Darby and his wife Naomi organized Darby Industries, Inc. in 1964, with his brother, Kenneth, was also active in the company. However, their sailboard design never gained popularity, and Darby's company ceased operations by the end of the 1960s. His early free sail concept was primitively related to modern windsurfing however, which became an international Olympic sport in later years.

===Windsurfer patent cases===

Darby did not patent his original craft or any of his subsequent models. Californians Jim Drake (a sailor and aeronautical engineer) and Hoyle Schweitzer (a businessman) took out the sport’s first patent based on Drake's Windsurfer design in 1968. Drake reportedly had no knowledge of Darby’s craft when he invented his own version, however the free sail system created by Darby was already in public use when Jim Drake’s Windsurfer patent was awarded.

Windsurfing was developed commercially through the company Windsurfing International Inc., which Jim Drake and Hoyle Schweitzer started out of Jim Drake’s private home in Santa Monica, California in 1968. Drake was soon pressured by Schweitzer to relinquish his half of the patent, which he reluctantly sold for $36,000 in 1974. Schweitzer expanded the company through licensing the patent internationally. However, Europe was now the largest growing market for windsurfers, and the sub-licensed companies - Tabur (later Bic Sport), F2, Mistral - wanted to find a way to remove or reduce their royalty payments to Windsurfing International.

Tabur lawyers found prior art, in Englishman Peter Chilvers, who as a young boy on Hayling Island on the south coast of England, assembled his first board combined with a sail, in 1958.

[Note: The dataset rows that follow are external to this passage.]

(** * The experiment-artifact manager of [utils/config_manager.py]

    A shallow embedding of the configuration and artifact manager
    ([load_configs], [save_configs], [initialise_config], [save_figure],
    [save_data], [clear_data_and_figure], [print_config], [load_data]) over
    an explicit model
    of the filesystem, and the properties of the repository's specification
    that concern it.

    Python values are modelled as follows.  Strings are [string]; a
    [notebook_config] dictionary is a [gmap string string]; the process-wide
    [new_path = os.getenv("NEW_DATA_PATH")] is an [option string] ([None]
    when the variable is unset).  The filesystem is a finite map from
    resolved paths (lists of names) to nodes.  Exceptions are values of
    [exn]; every operation is a state transformer on [world] that returns
    either an exception or a result, so that the effects performed before an
    exception is raised remain visible. *)

From Stdlib Require Import ZArith Ascii String List.
From stdpp Require Import base option list strings gmap fin_maps.

Local Open Scope string_scope.
Local Open Scope Z_scope.
Local Open Scope list_scope.

(** Python's [+] on strings is [+:+]; it computes by recursion on its first
    argument. *)
#[local] Arguments String.append !_ _ / : simpl nomatch.

(** ** Strings *)

Module Str.

(** [s.startswith(p)] *)
Fixpoint startswith (s p : string) {struct p} : bool :=
  match p, s with
  | EmptyString, _ => true
  | String a p', String b s' => Ascii.eqb b a && startswith s' p'
  | String _ _, EmptyString => false
  end.

(** [s.endswith("/")] *)
Fixpoint endswith_slash (s : string) : bool :=
  match s with
  | EmptyString => false
  | String c EmptyString => Ascii.eqb c "/"
  | String _ s' => endswith_slash s'
  end.

Definition is_empty (s : string) : bool :=
  match s with EmptyString => true | _ => false end.

(** The character ['/'] occurs in [s]. *)
Fixpoint has_slash (s : string) : bool :=
  match s with
  | EmptyString => false
  | String c s' => Ascii.eqb c "/" || has_slash s'
  end.


End Str.

(** ** Paths: [os.path.join] and path resolution *)

Module Path.

(** One step of [posixpath.join]: an absolute component discards what
    precedes it; otherwise the component is appended, with a separator
    unless the path so far is empty or already ends with one. *)
Definition join2 (a b : string) : string :=
  if Str.startswith b "/" then b
  else if Str.is_empty a || Str.endswith_slash a then a +:+ b
  else a +:+ "/" +:+ b.

Definition join (a : string) (ps : list string) : string :=
  fold_left join2 ps a.

(** A resolved path: the names from the filesystem root downwards. *)
Abbreviation t := (list string).

Definition cons_name (h : string) (q : t) : t :=
  if Str.is_empty h then q else h :: q.

(** Splitting at ['/']: the first name (possibly empty) and the others. *)
Fixpoint split (s : string) : string * t :=
  match s with
  | EmptyString => (EmptyString, [])
  | String c s' =>
      let (h, q) := split s' in
      if Ascii.eqb c "/" then (EmptyString, cons_name h q)
      else (String c h, q)
  end.

(** Resolution of a path string: empty names (repeated, leading and
    trailing separators) are dropped.  Relative paths are resolved against
    the root.  The names ["."] and [".."] are kept as they are written, and
    there are no symbolic links: a path string denotes the entry the kernel
    would reach when it is [plain]. *)
Definition resolve (s : string) : t :=
  let (h, q) := split s in cons_name h q.

(** The names the kernel interprets instead of looking them up. *)
Definition dot_name (n : string) : bool :=
  String.eqb n "." || String.eqb n "..".

(** A path string without dot names. *)
Definition plain (s : string) : bool :=
  forallb (fun n => negb (dot_name n)) (resolve s).

(** The last name of a resolved path. *)
Definition basename (q : t) : string := List.last q EmptyString.

Definition parent (q : t) : t := removelast q.

(** A name a directory entry can bear: not empty and without ['/']. *)
Definition valid_name (n : string) : bool :=
  negb (Str.is_empty n) && negb (Str.has_slash n).

End Path.

(** ** Exceptions, the filesystem and the world *)

Definition bytes := list Byte.byte.

(** The exceptions the module and the libraries below it raise.  The two
    [ValueError]s of [save_data] differ by their message, as in the source;
    an exception raised inside [pickle], [yaml], [pandas] or [matplotlib] is
    a [LibraryError]. *)
Inductive exn : Type :=
| KeyError (key : string)
| TypeError (msg : string)
| ValueError (msg : string)
| FileNotFoundError (msg : string)
| FileExistsError (p : string)
| NotADirectoryError (p : string)
| IsADirectoryError (p : string)
| LibraryError (lib : string).

Definition msg_no_to_csv : string := "Data does not have a 'to_csv' method.".
Definition msg_unsupported : string :=
  "Unsupported data format. Use 'pkl' or 'csv'.".
Definition msg_join_none : string :=
  "expected str, bytes or os.PathLike object, not NoneType".

Inductive node : Type :=
| Dir
| File (content : bytes).

(** The calls made to the operating system, in order, with the path string
    they were given. *)
Inductive syscall : Type :=
| Stat (p : string)
| Makedirs (p : string)
| OpenW (p : string)
| OpenR (p : string)
| Listdir (p : string)
| Remove (p : string).

Record world : Type := World {
  files : gmap Path.t node;
  calls : list syscall;
  stdout : list string
}.

Definition set_files (fs : gmap Path.t node) (w : world) : world :=
  World fs (calls w) (stdout w).

(** The node a resolved path denotes; the root is always a directory. *)
Definition node_at (fs : gmap Path.t node) (q : Path.t) : option node :=
  match q with
  | [] => Some Dir
  | _ => fs !! q
  end.

(** The content of the regular file at [q], if there is one. *)
Definition file_at (fs : gmap Path.t node) (q : Path.t) : option bytes :=
  match fs !! q with
  | Some (File c) => Some c
  | _ => None
  end.

Definition is_dir (fs : gmap Path.t node) (q : Path.t) : Prop :=
  node_at fs q = Some Dir.

(** Every entry bears a valid name. *)
Definition wf_fs (fs : gmap Path.t node) : Prop :=
  map_Forall (fun q _ => forallb Path.valid_name q = true) fs.

(** ** The monad of operations: state and exceptions *)

Definition M (A : Type) : Type := world -> world * (exn + A).

Definition ret {A} (a : A) : M A := fun w => (w, inr a).

Definition raise {A} (e : exn) : M A := fun w => (w, inl e).

Definition bind {A B} (m : M A) (k : A -> M B) : M B :=
  fun w =>
    match m w with
    | (w', inr a) => k a w'
    | (w', inl e) => (w', inl e)
    end.

Notation "'do' x <- m ; k" := (bind m (fun x => k))
  (at level 10, x name, m at level 100, k at level 200,
   format "'[v' 'do'  x  <-  m ; '/' k ']'").
Notation "'run' m ; k" := (bind m (fun _ => k))
  (at level 10, m at level 100, k at level 200,
   format "'[v' 'run'  m ; '/' k ']'").

(** [if c: body] *)
Definition when (c : bool) (body : M unit) : M unit :=
  if c then body else ret tt.

(** [for x in l: body(x)] *)
Fixpoint for_each {A} (l : list A) (body : A -> M unit) : M unit :=
  match l with
  | [] => ret tt
  | x :: l' => run body x; for_each l' body
  end.

Definition log (c : syscall) : M unit :=
  fun w => (World (files w) (calls w ++ [c]) (stdout w), inr tt).

Definition print (s : string) : M unit :=
  fun w => (World (files w) (calls w) (stdout w ++ [s]), inr tt).

(** ** The [os] module *)

Module OS.

(** [os.path.join(new_path, ...)] where the first argument comes from
    [os.getenv]: [None] is rejected with a [TypeError]. *)
Definition path_join (root : option string) (ps : list string) : M string :=
  match root with
  | Some r => ret (Path.join r ps)
  | None => raise (TypeError msg_join_none)
  end.

Definition exists_b (fs : gmap Path.t node) (p : string) : bool :=
  if Str.is_empty p then false
  else match node_at fs (Path.resolve p) with
       | Some Dir => true
       | Some (File _) => negb (Str.endswith_slash p)
       | None => false
       end.

(** [os.path.exists(p)] *)
Definition path_exists (p : string) : M bool :=
  run log (Stat p); fun w => (w, inr (exists_b (files w) p)).

(** Creation of the missing directories along [todo], below [pre]; the
    directories created before a failure remain. *)
Fixpoint mkdirs (p : string) (pre todo : Path.t) (fs : gmap Path.t node)
  : gmap Path.t node * option exn :=
  match todo with
  | [] => (fs, None)
  | n :: rest =>
      let q := pre ++ [n] in
      match fs !! q with
      | None => mkdirs p q rest (<[q := Dir]> fs)
      | Some Dir => mkdirs p q rest fs
      | Some (File _) =>
          (fs, Some (match rest with
                     | [] => FileExistsError p
                     | _ => NotADirectoryError p
                     end))
      end
  end.

(** [os.makedirs(p, exist_ok=True)] *)
Definition makedirs (p : string) : M unit :=
  run log (Makedirs p);
  fun w =>
    if Str.is_empty p then (w, inl (FileNotFoundError p))
    else match mkdirs p [] (Path.resolve p) (files w) with
         | (fs, None) => (set_files fs w, inr tt)
         | (fs, Some e) => (set_files fs w, inl e)
         end.

(** The error of a system call on a path that names nothing.  The kernel
    walks the names [todo] below [pre]: a regular file on the way gives
    [ENOTDIR], a missing name [ENOENT]. *)
Fixpoint absent (p : string) (pre todo : Path.t) (fs : gmap Path.t node)
  : exn :=
  match todo with
  | [] => FileNotFoundError p
  | n :: rest =>
      match fs !! (pre ++ [n]) with
      | Some Dir => absent p (pre ++ [n]) rest fs
      | Some (File _) => NotADirectoryError p
      | None => FileNotFoundError p
      end
  end.

(** [open(p, "w")] and [open(p, "wb")]: the file is created or truncated;
    the result stands for the file object. *)
Definition open_w (p : string) : M Path.t :=
  run log (OpenW p);
  fun w =>
    let q := Path.resolve p in
    let created := (set_files (<[q := File []]> (files w)) w, inr q) in
    if Str.is_empty p then (w, inl (FileNotFoundError p))
    else match node_at (files w) q with
         | Some Dir => (w, inl (IsADirectoryError p))
         | Some (File _) =>
             if Str.endswith_slash p then (w, inl (NotADirectoryError p))
             else created
         | None =>
             match node_at (files w) (Path.parent q) with
             | Some Dir =>
                 if Str.endswith_slash p then (w, inl (IsADirectoryError p))
                 else created
             | _ => (w, inl (absent p [] q (files w)))
             end
         end.

(** What the regular file at [p] holds, if there is one: the state a
    library meets when it opens the path itself. *)
Definition content (p : string) : M (option bytes) :=
  fun w => (w, inr (file_at (files w) (Path.resolve p))).

(** Writing the whole content through an open file object. *)
Definition write (f : Path.t) (b : bytes) : M unit :=
  fun w => (set_files (<[f := File b]> (files w)) w, inr tt).

(** [open(p, "r")] and [open(p, "rb")] followed by reading everything. *)
Definition read (p : string) : M bytes :=
  run log (OpenR p);
  fun w =>
    if Str.is_empty p then (w, inl (FileNotFoundError p))
    else match node_at (files w) (Path.resolve p) with
         | Some Dir => (w, inl (IsADirectoryError p))
         | Some (File c) =>
             if Str.endswith_slash p then (w, inl (NotADirectoryError p))
             else (w, inr c)
         | None => (w, inl (absent p [] (Path.resolve p) (files w)))
         end.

In Windsurfing International Inc. v Tabur Marine (GB) Ltd, with Tabur backed financially by French sailing fanatic Baron Marcel Bich, British courts recognized the prior art of Peter Chilvers. It did not incorporate the curved wishbone booms of the modern windsurfer, but rather a "straight boom" that became curved in use. The courts found that the Schweitzer windsurfer boom was "merely an obvious extension". It is worthy of note that this court case set a significant precedent for patent law in the United Kingdom, in terms of inventive step and non-obviousness; the court upheld the defendant's claim that the Schweitzer patent was invalid, based on film footage of Chilvers. Schweitzer then sued the company in Canada, where the opposition team again financially backed by Bic included Chilvers and Jim Drake, and lost again. After the cases, no longer obliged to pay Windsurfing International and royalty payments, the now renamed Bic Sport became the world’s largest producer of windsurfing equipment, with an annual production of 15,000 boards.

In 1983, Schweitzer sued Swiss board manufacturer Mistral, and lost. Although started before the British case, it ended after the closure of the Canadian case, with Mistral's defence hinging on the work of Darby.

In the 1980s, Darby received a design patent for a one-person sailboat, the Darby 8 SS sidestep hull. His latest project is called the Windspear, a combination kayak, canoe, and surfboard, with a paddle and fin combination. Darby's latest design (2006/2007) is being tested, timed and fine tuned.